Il repose sur deux modèles : la précocité de la floraison et le modèle de sol, qui simule la sortie des sclérotes suivant la température et l’humidité du sol. «En année de faible pression maladie, ces outils sont très intéressants, puisqu’ils nous confortent dans l’idée de pouvoir faire l’impasse du traitement. Mais si la pression est élevée, il ne dispense pas de fongicides…»
Un pulvé pour la modulation
La ferme 3.0 fonde aussi beaucoup d’espoir dans le pulvérisateur PiiX Dual de Diimotion, arrivé à Aizecourt-le-Haut. Il permet de réduire les doses grâce à l’injection directe et une modulation des doses par mini-tronçons. «Nous pouvons, par exemple, réaliser une modulation du désherbage de prélevée en fonction des levées d’adventices observées lors des faux semis sur flageolets.»
En 2019, le Piix sera testé pour la modulation des herbicides, régulateurs et fongicides en fonction des cartes de préconnisation sur plusieurs cultures de la ferme 3.0.
Phyt’less, pour aller encore plus loin
Réduire l’utilisation des produits phytosanitaires, c’est l’un des principaux enjeux de la ferme 3.0. Il n’y a pas que son engagement dans le réseau des fermes Dephy qui le prouve.
La ferme 3.0 a engagé Phyt’less, un programme d’expérimentation qui «vise une réduction de l’IFT jusqu’à 70 %, sur une rotation incluant de la pomme de terre, du flageolet et de la betterave, tout en maintenant le respect du cahier des charges des filières», précise Baptiste Compère, ingénieur à la Chambre d’agriculture de la Somme.

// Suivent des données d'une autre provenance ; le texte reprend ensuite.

(* ===== verification/Pstate.v ===== *)
(** * Objects on disk: the swap-out and swap-in code of kern/kern/pstate.c

    Every object has a record in the object map, a B+-tree from its id to the
    extent of the disk that holds it: a sector with its header and then its pages.
    Swapping out allocates a new extent, moves the old one to the list of deferred
    frees and writes header and pages in batches; swapping in reads them back.

    The disk is a function from offsets to bytes.  A transfer takes its outcome
    from a list: success, or a failure after a number of bytes.  The pages that
    [page_alloc] returns, with what they hold, are a list too. *)

From S2P Require Import Prelude KState KObj KAs Dstack Log BTree Index Freelist.
From stdpp Require Import options.

Set Default Goal Selector "!".

(** ** Bytes *)

Definition bytes_at (d : Z -> Z) (off : Z) (n : nat) : list Z := (fun i => d (off + Z.of_nat i)) <$> seq 0 n.

Definition put_bytes (d : Z -> Z) (off : Z) (l : list Z) : Z -> Z := fun z =>
  if (off <=? z) && (z <? off + Z.of_nat (length l)) then nth (Z.to_nat (z - off)) l 0 else d z.

(** A little-endian field of a header. *)
Definition le_decode (l : list Z) : Z := foldr (fun b acc => b + 256 * acc) 0 l.
Definition le_encode (n : nat) (v : Z) : list Z := (fun i => (v / 256 ^ Z.of_nat i) mod 256) <$> seq 0 n.
Definition hdr_get (off n : nat) (buf : list Z) : Z := le_decode (take n (drop off buf)).
Definition hdr_put (off n : nat) (v : Z) (buf : list Z) : list Z := take off buf ++ le_encode n v ++ drop (off + n) buf.

(** The offsets in [struct kobject_hdr]. *)
Definition off_ko_id : nat := 0.
Definition off_ko_nbytes : nat := 72.
Definition off_ko_flags : nat := 176.
Definition off_ko_type : nat := 180.
Definition off_ko_sync_ts : nat := 184.

(** An object as it is stored: the persistent part of its header, its pages, and
    what [kobject_initial] says of it. *)
Record snapshot := mkSnap { sn_buf : list Z; sn_pages : list (list Z); sn_initial : bool }.

Inductive disk_op := op_read | op_write.

(** [struct pstate_iov_collector]; a buffer is named by its index: the header is
    buffer 0 and page [i] is buffer [i + 1]. *)
Record iov_collector := mkIov { iov_buf : list (nat * Z); iov_bytes : Z; flush_off : Z; flush_op : disk_op }.

Definition iov_cnt (x : iov_collector) : nat := length (iov_buf x).
Definition iov_max : nat := 16.

Inductive obj_tree := BTREE_OBJMAP | BTREE_IOBJ.

Section pstate.
Context {T : Type} `{IndexOps T}.

(** Bounds on the rounds of the loops of the free list; the size of the partition;
    the outcome of [pagetree_put_page] for a page of a new object; whether the
    header of the disk is valid. *)
Context (fuel rounds : nat) (pd_size : Z) (put_page : nat -> res unit) (magic_ok : bool).

Record pst := mkPst {
  ps_free : fstate T;
  ps_objmap : T;
  ps_iobj : T;
  ps_disk : Z -> Z;
  ps_io : list (option nat);
  ps_mem : list (list Z);
  ps_bufs : list (list Z)
}.

Definition PM (A : Type) : Type := pst -> res A * pst.

#[export] Instance PM_ret : MRet PM := fun A a s => (Ok a, s).
#[export] Instance PM_bind : MBind PM := fun A B f m s =>
  match m s with
  | (Ok a, s') => f a s'
  | (Err e, s') => (Err e, s')
  | (Panic, s') => (Panic, s')
  end.

Definition pfail {A} (e : Z) : PM A := fun s => (Err e, s).
Definition ppanic {A} : PM A := fun s => (Panic, s).
Definition plift {A} (r : res A) : PM A := fun s => (r, s).
Definition passert (b : bool) : PM unit := if b then mret tt else ppanic.

(** The return code of a call as a value. *)
Definition pcode {A} (m : PM A) : PM (res A) := fun s =>
  match m s with
  | (Panic, s') => (Panic, s')
  | (r, s') => (Ok r, s')
  end.

Definition set_free (f : fstate T) (s : pst) : pst := mkPst f (ps_objmap s) (ps_iobj s) (ps_disk s) (ps_io s) (ps_mem s) (ps_bufs s).
Definition set_disk (d : Z -> Z) (s : pst) : pst := mkPst (ps_free s) (ps_objmap s) (ps_iobj s) d (ps_io s) (ps_mem s) (ps_bufs s).
Definition set_bufs (b : list (list Z)) (s : pst) : pst := mkPst (ps_free s) (ps_objmap s) (ps_iobj s) (ps_disk s) (ps_io s) (ps_mem s) b.

(** An operation of the free list. *)
Definition on_free {A} (m : FM A) : PM A := fun s => let '(r, f) := m (ps_free s) in (r, set_free f s).

(** ** The trees of objects: their nodes come from the free list and go back to it *)

Definition get_obj (id : obj_tree) (s : pst) : T := match id with BTREE_OBJMAP => ps_objmap s | BTREE_IOBJ => ps_iobj s end.
Definition set_obj (id : obj_tree) (x : T) (s : pst) : pst :=
  match id with
  | BTREE_OBJMAP => mkPst (ps_free s) x (ps_iobj s) (ps_disk s) (ps_io s) (ps_mem s) (ps_bufs s)
  | BTREE_IOBJ => mkPst (ps_free s) (ps_objmap s) x (ps_disk s) (ps_io s) (ps_mem s) (ps_bufs s)
  end.

(** The blocks that successive calls of [pbtree_new_node] get from the free list,
    with the state of the free list after each. *)
Fixpoint pbtree_pool (n : nat) (f : fstate T) : list (Z * fstate T) :=
  match n with
  | O => []
  | S n =>
      match freelist_alloc fuel BTREE_BLOCK_SIZE f with
      | (Ok o, f') => (o, f') :: pbtree_pool n f'
      | _ => []
      end
  end.

Definition pbtree_insert (id : obj_tree) (k : key) (v : value) : PM unit := fun s =>
  let x := get_obj id s in
  let steps := pbtree_pool (S (ix_room x)) (ps_free s) in
  let '(r, x', pool') := ix_insert k v x steps.*1 in
  let f := List.last (take (length steps - length pool') steps.*2) (ps_free s) in
  (r, set_free f (set_obj id x' s)).

(** [pbtree_free_node] of the nodes that a deletion drops. *)
Fixpoint pbtree_free_nodes (l : list Z) : PM unit :=
  match l with
  | [] => mret tt
  | o :: l => on_free (freelist_free_later o BTREE_BLOCK_SIZE);; pbtree_free_nodes l
  end.

Definition pbtree_delete (id : obj_tree) (k : key) : PM unit := fun s =>
  let '(r, x', back) := ix_delete k (get_obj id s) in
  match pbtree_free_nodes back (set_obj id x' s) with
  | (Ok _, s') => (r, s')
  | (Err e, s') => (Err e, s')
  | (Panic, s') => (Panic, s')
  end.

Definition pbtree_search (id : obj_tree) (k : key) : PM (key * value) := fun s => (ix_search k (get_obj id s), s).

(** ** Object map *)

Definition pstate_kobj_free (ko_id : Z) : PM unit :=
  r ← pcode (pbtree_search BTREE_OBJMAP [ko_id]);
  match r with
  | Ok (k, mobj) =>
      k0 ← plift (res_nth k 0);
      passert (k0 =? ko_id);;
      off ← plift (res_nth mobj 0);
      nbytes ← plift (res_nth mobj 1);
      on_free (freelist_free_later off nbytes);;
      r ← pcode (pbtree_delete BTREE_OBJMAP [ko_id]);
      passert (is_ok r);;
      r ← pcode (pbtree_delete BTREE_IOBJ [ko_id]);
      passert (match r with Ok _ => true | Err e => e =? E_NOT_FOUND | Panic => false end)
  | _ => mret tt
  end.

Definition pstate_kobj_alloc (ko_id : Z) (initial : bool) (objbytes : Z) : PM Z :=
  pstate_kobj_free ko_id;;
  let nbytes := u64 (KOBJ_DISK_SIZE + ROUNDUP objbytes PGSIZE) in
  offset ← on_free (freelist_alloc fuel nbytes);
  pbtree_insert BTREE_OBJMAP [ko_id] [offset; nbytes];;
  (if initial then pbtree_insert BTREE_IOBJ [ko_id] [0] else mret tt);;
  mret offset.

(** ** Scatter-gather transfers *)

Definition iov_data (bufs : list (list Z)) (iov : list (nat * Z)) : list Z :=
  concat ((fun e => take (Z.to_nat e.2) (nth e.1 bufs [])) <$> iov).

(** The bytes that arrive fill the buffers in order. *)
Fixpoint iov_fill (bufs : list (list Z)) (iov : list (nat * Z)) (data : list Z) : list (list Z) :=
  match iov with
  | [] => bufs
  | (b, len) :: iov =>
      let n := Z.to_nat len in
      iov_fill (<[b := take n data ++ drop n (nth b bufs [])]> bufs) iov (drop n data)
  end.

Definition iov_size (iov : list (nat * Z)) : Z := foldr (fun e acc => e.2 + acc) 0 iov.

Definition stackwrap_disk_iov (op : disk_op) (iov : list (nat * Z)) (offset : Z) : PM unit := fun s =>
  let size := u64 (iov_size iov) in
  if pd_size <? offset then (Err E_IO, s)
  else if pd_size <? u64 (offset + size) then (Err E_IO, s)
  else
    let s' := mkPst (ps_free s) (ps_objmap s) (ps_iobj s) (ps_disk s) (tail (ps_io s)) (ps_mem s) (ps_bufs s) in
    match op, hd None (ps_io s) with
    | op_write, None => (Ok tt, set_disk (put_bytes (ps_disk s) offset (iov_data (ps_bufs s) iov)) s')
    | op_write, Some k => (Err E_IO, set_disk (put_bytes (ps_disk s) offset (take k (iov_data (ps_bufs s) iov))) s')
    | op_read, None => (Ok tt, set_bufs (iov_fill (ps_bufs s) iov (bytes_at (ps_disk s) offset (Z.to_nat (iov_size iov)))) s')
    | op_read, Some _ => (Err E_IO, s')
    end.

Definition pstate_iov_flush (x : iov_collector) : PM iov_collector :=
  (if 0 <? iov_bytes x then stackwrap_disk_iov (flush_op x) (iov_buf x) (flush_off x) else mret tt);;
  mret (mkIov [] 0 (u64 (flush_off x + iov_bytes x)) (flush_op x)).

Definition pstate_iov_append (x : iov_collector) (buf : nat) (size : Z) : PM iov_collector :=
  x ← (if (iov_cnt x =? iov_max)%nat then pstate_iov_flush x else mret x);
  mret (mkIov (iov_buf x ++ [(buf, size)]) (u32 (iov_bytes x + size)) (flush_off x) (flush_op x)).

(** The bytes of a page that are transferred. *)
Definition page_bytes (objbytes : Z) (page : nat) : Z := Z.min (ROUNDUP (u64 (objbytes - Z.of_nat page * PGSIZE)) 512) PGSIZE.

(** ** Swapping in *)

Definition alloc_page : PM (list Z) := fun s =>
  match ps_mem s with
  | [] => (Err E_RESTART, s)
  | p :: mem => (Ok p, mkPst (ps_free s) (ps_objmap s) (ps_iobj s) (ps_disk s) (ps_io s) mem (ps_bufs s))
  end.

Definition add_buf (b : list Z) : PM unit := fun s => (Ok tt, set_bufs (ps_bufs s ++ [b]) s).

(** The loop over the pages, [n] of them from [page] on. *)
Fixpoint swapin_pages (ko_bytes : Z) (x : iov_collector) (page n : nat) : PM iov_collector :=
  match n with
  | O => mret x
  | S n =>
      p ← alloc_page;
      plift (put_page page);;
      let pagebytes := page_bytes ko_bytes page in
      add_buf (if pagebytes =? PGSIZE then p else replicate (Z.to_nat PGSIZE) 0);;
      x ← pstate_iov_append x (S page) pagebytes;
      swapin_pages ko_bytes x (S page) n
  end.

Definition pstate_swapin_mobj (off nbytes ko_id : Z) : PM snapshot :=
  p ← alloc_page;
  (fun s => (Ok tt, set_bufs [replicate 1024 0 ++ drop 1024 p] s));;
  x ← pstate_iov_append (mkIov [] 0 off op_read) 0 KOBJ_DISK_SIZE;
  let ko_bytes := u64 (nbytes - KOBJ_DISK_SIZE) in
  x ← swapin_pages ko_bytes x 0 (Z.to_nat (ROUNDUP ko_bytes PGSIZE / PGSIZE));
  pstate_iov_flush x;;
  bufs ← (fun s => (Ok (ps_bufs s), s));
  let buf := take (Z.to_nat KOBJ_DISK_SIZE) (nth 0 bufs []) in
  passert (hdr_get off_ko_id 8 buf =? ko_id);;
  mret (mkSnap buf (tail bufs) false).

(** [pstate_swapin_id] up to the entry in the cache of missing objects; the object
    that [kobject_swapin] gets is returned. *)
Definition pstate_swapin_id (ko_id : Z) : PM snapshot :=
  if negb magic_ok then pfail E_NOT_FOUND
  else
    m ← pbtree_search BTREE_OBJMAP [ko_id];
    off ← plift (res_nth m.2 0);
    nbytes ← plift (res_nth m.2 1);
    pstate_swapin_mobj off nbytes ko_id.

(** ** Swapping out *)

Fixpoint sync_pages (objbytes : Z) (x : iov_collector) (page n : nat) : PM iov_collector :=
  match n with
  | O => mret x
  | S n =>
      x ← pstate_iov_append x (S page) (page_bytes objbytes page);
      sync_pages objbytes x (S page) n
  end.

(** The size that is written: the whole last page when its tail is not clear. *)
Definition sync_bytes (nbytes : Z) (pages : list (list Z)) : res Z :=
  let pgoff := PGOFF nbytes in
  if pgoff =? 0 then Ok nbytes
  else
    (do p <- res_nth pages (Z.to_nat (ROUNDDOWN nbytes PGSIZE / PGSIZE));
     Ok (if forallb (Z.eqb 0) (drop (Z.to_nat pgoff) p) then nbytes else u64 (nbytes + (PGSIZE - pgoff))))%res.

(** The header as it is written. *)
Definition sync_header (sync_ts : Z) (buf : list Z) : list Z :=
  let buf := hdr_put off_ko_sync_ts 8 sync_ts buf in
  hdr_put off_ko_flags 4 (Z.lor (hdr_get off_ko_flags 4 buf) KOBJ_ON_DISK) buf.

Definition pstate_sync_kobj (sync_ts : Z) (snap : snapshot) : PM unit :=
  let buf := sync_header sync_ts (sn_buf snap) in
  let nbytes := hdr_get off_ko_nbytes 8 buf in
  objbytes ← plift (sync_bytes nbytes (sn_pages snap));
  off ← pstate_kobj_alloc (hdr_get off_ko_id 8 buf) (sn_initial snap) objbytes;
  (fun s => (Ok tt, set_bufs (buf :: sn_pages snap) s));;
  x ← pstate_iov_append (mkIov [] 0 off op_write) 0 KOBJ_DISK_SIZE;
  x ← sync_pages objbytes x 0 (Z.to_nat (ROUNDUP nbytes PGSIZE / PGSIZE));
  pstate_iov_flush x;;
  mret tt.

(** The loop of [pstate_sync_loop] over the objects that have a snapshot. *)
Definition sync_one (sync_ts : Z) (snap : snapshot) : PM unit :=
  if (hdr_get off_ko_type 4 (sn_buf snap) =? kobject_type_num kobj_dead) && negb (Z.land (hdr_get off_ko_flags 4 (sn_buf snap)) KOBJ_ON_DISK =? 0)
  then pstate_kobj_free (hdr_get off_ko_id 8 (sn_buf snap))
  else pstate_sync_kobj sync_ts snap.

Fixpoint pstate_sync_objects (sync_ts : Z) (l : list snapshot) : PM unit :=
  match l with
  | [] => mret tt
  | snap :: l => sync_one sync_ts snap;; pstate_sync_objects sync_ts l
  end.

(** [pstate_sync_loop]; [commit] is what follows [freelist_commit], the commit of
    the log. *)
Definition pstate_sync_loop (commit : PM unit) (sync_ts : Z) (l : list snapshot) : PM unit :=
  pstate_sync_objects sync_ts l;;
  on_free (freelist_commit fuel rounds);;
  commit.

End pstate.

Arguments pst : clear implicits.
Arguments mkPst {T}.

Le dispositif est le suivant : dix-huit parcelles de 12 ares et trois systèmes de cultures comparés, sur des critères agronomiques, économiques et environnementaux. «Le premier système est dit “assurance locale“, pour un maximum de rendement et qualité. Le deuxième est en “production intégrée“, pour une qualité équivalente et marge maximum, la réduction de l’IFT est de 35 %. Et le troisième est le “Phyt’less“, pour une qualité équivalente, avec une réduction de l’IFT de 70 %.»
De nombreux leviers sont actionnés pour parvenir à ce résultat. L’agronomie, tout d’abord, avec des dates de semis bien réfléchies, des densités variables, la technique des faux-semis, le labour, les intercultures… La génétique, avec l’évolution des variétés résistantes est regardée de très près. La technologie (OAD maladies, OAD azote, télédétection, désherbage localisé, désherbage mécanique, bas volume…) est utilisée autant que possible. Et, enfin, les produits de biocontrôle et biostimulants (produits d’origine naturelle pour le contrôle de ravageurs, maladies, adventices ou pour renforcer les plantes), sont une des solutions.